Lemma replaceRuns_no_run (s : JsString) :
  hasWhitespaceRun (replaceRuns false s) = false
  /\ hasWhitespaceRun (replaceRuns true s) = false
  /\ match replaceRuns true s with
     | c :: _ => isWhitespace c = false
     | [] => True
     end.
Proof.
  induction s as [|c s [IHf [IHt IHh]]]; [repeat split; reflexivity|].
  cbn [replaceRuns]. destruct (isWhitespace c) eqn:Hc.
  - split; [|split; assumption].
    destruct (replaceRuns true s) as [|d r]; [reflexivity|].
    change (isWhitespace space && isWhitespace d || hasWhitespaceRun (d :: r) = false).
    rewrite IHh, IHt, andb_false_r. reflexivity.
  - assert (H : hasWhitespaceRun (c :: replaceRuns false s) = false).
    { destruct (replaceRuns false s) as [|d r]; [reflexivity|].
      change (isWhitespace c && isWhitespace d || hasWhitespaceRun (d :: r) = false).
      rewrite Hc, IHf. reflexivity. }
    repeat split; assumption.
Qed.

(** The cleaning step of the fetchers, which only collapses, trims and cuts,
    leaves no run of whitespace: it is the deletion that follows the collapse
    in [cleanText] that builds one. *)
Lemma cleanAndLimit_no_whitespace_run (t : JsString) (maxTextLength : Z) :
  hasWhitespaceRun (cleanAndLimit t maxTextLength) = false.
Proof.
  apply hasWhitespaceRun_false_iff. unfold cleanAndLimit, substring0, trim.
  assert (Hno : NoRun (rev (dropWhile isWhitespace
                              (rev (dropWhile isWhitespace (collapseWhitespace t)))))).
  { apply NoRun_rev, NoRun_dropWhile, NoRun_rev, NoRun_dropWhile.
    apply hasWhitespaceRun_false_iff. apply (replaceRuns_no_run t). }
  rewrite <- (firstn_skipn (Z.to_nat maxTextLength)) in Hno.
  exact (proj1 (NoRun_app _ _ Hno)).
Qed.

End TextProcessorFacts.

(* ================================================================== *)
(** * Properties of the summarization client *)
(* ================================================================== *)

Ltac io_run :=
  unfold Async.result, Async.world, Async.trace;
  cbv beta delta [bind ret emit external GeminiClient.invoke] iota zeta;
  cbn [fst snd app].

Section RetryFacts.

Import GeminiClient.

Variable Upstream : Type.
Variable A : Type.
Variable arg : JsString.
Variable op : Upstream -> Completion Error A * Upstream.

Lemma invoke_run (w : Upstream) (tr : list Event) :
  invoke arg op (w, tr) = (fst (op w), (snd (op w), tr ++ [Invoke arg])).
Proof. unfold invoke. io_run. destruct (op w); reflexivity. Qed.

Lemma retryLoop_step (n : nat) (i : Z) (lastError : option Error)
      (w : Upstream) (tr : list Event) :
  retryLoop (invoke arg op) (S n) i lastError (w, tr) =
  match fst (op w) with
  | Return a => (Return a, (snd (op w), tr ++ [Invoke arg]))
  | Throw e =>
      if isRateLimit e
      then retryLoop (invoke arg op) n (i + 1) (Some e)
             (snd (op w), (tr ++ [Invoke arg]) ++ [Sleep (backoffDelay i)])
      else (Throw (Some e), (snd (op w), tr ++ [Invoke arg]))
  end.
Proof.
  cbn [retryLoop]. unfold bind at 1. rewrite invoke_run.
  destruct (fst (op w)) as [a|e]; [reflexivity|].
  destruct (isRateLimit e); reflexivity.
Qed.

» DIRECTIONS FOR THIS TASK: Could you transcribe every entry exactly, without altering anything?

» RESPONSE AREA:
Lemma replaceRuns_no_run (s : JsString) :
  hasWhitespaceRun (replaceRuns false s) = false
  /\ hasWhitespaceRun (replaceRuns true s) = false
  /\ match replaceRuns true s with
     | c :: _ => isWhitespace c = false
     | [] => True
     end.
Proof.
  induction s as [|c s [IHf [IHt IHh]]]; [repeat split; reflexivity|].
  cbn [replaceRuns]. destruct (isWhitespace c) eqn:Hc.
  - split; [|split; assumption].
    destruct (replaceRuns true s) as [|d r]; [reflexivity|].
    change (isWhitespace space && isWhitespace d || hasWhitespaceRun (d :: r) = false).
    rewrite IHh, IHt, andb_false_r. reflexivity.
  - assert (H : hasWhitespaceRun (c :: replaceRuns false s) = false).
    { destruct (replaceRuns false s) as [|d r]; [reflexivity|].
      change (isWhitespace c && isWhitespace d || hasWhitespaceRun (d :: r) = false).
      rewrite Hc, IHf. reflexivity. }
    repeat split; assumption.
Qed.

(** The cleaning step of the fetchers, which only collapses, trims and cuts,
    leaves no run of whitespace: it is the deletion that follows the collapse
    in [cleanText] that builds one. *)
Lemma cleanAndLimit_no_whitespace_run (t : JsString) (maxTextLength : Z) :
  hasWhitespaceRun (cleanAndLimit t maxTextLength) = false.
Proof.
  apply hasWhitespaceRun_false_iff. unfold cleanAndLimit, substring0, trim.
  assert (Hno : NoRun (rev (dropWhile isWhitespace
                              (rev (dropWhile isWhitespace (collapseWhitespace t)))))).
  { apply NoRun_rev, NoRun_dropWhile, NoRun_rev, NoRun_dropWhile.
    apply hasWhitespaceRun_false_iff. apply (replaceRuns_no_run t). }
  rewrite <- (firstn_skipn (Z.to_nat maxTextLength)) in Hno.
  exact (proj1 (NoRun_app _ _ Hno)).
Qed.

End TextProcessorFacts.

(* ================================================================== *)
(** * Properties of the summarization client *)
(* ================================================================== *)

Ltac io_run :=
  unfold Async.result, Async.world, Async.trace;
  cbv beta delta [bind ret emit external GeminiClient.invoke] iota zeta;
  cbn [fst snd app].

Section RetryFacts.

Import GeminiClient.

Variable Upstream : Type.
Variable A : Type.
Variable arg : JsString.
Variable op : Upstream -> Completion Error A * Upstream.

Lemma invoke_run (w : Upstream) (tr : list Event) :
  invoke arg op (w, tr) = (fst (op w), (snd (op w), tr ++ [Invoke arg])).
Proof. unfold invoke. io_run. destruct (op w); reflexivity. Qed.

Lemma retryLoop_step (n : nat) (i : Z) (lastError : option Error)
      (w : Upstream) (tr : list Event) :
  retryLoop (invoke arg op) (S n) i lastError (w, tr) =
  match fst (op w) with
  | Return a => (Return a, (snd (op w), tr ++ [Invoke arg]))
  | Throw e =>
      if isRateLimit e
      then retryLoop (invoke arg op) n (i + 1) (Some e)
             (snd (op w), (tr ++ [Invoke arg]) ++ [Sleep (backoffDelay i)])
      else (Throw (Some e), (snd (op w), tr ++ [Invoke arg]))
  end.
Proof.
  cbn [retryLoop]. unfold bind at 1. rewrite invoke_run.
  destruct (fst (op w)) as [a|e]; [reflexivity|].
  destruct (isRateLimit e); reflexivity.
Qed.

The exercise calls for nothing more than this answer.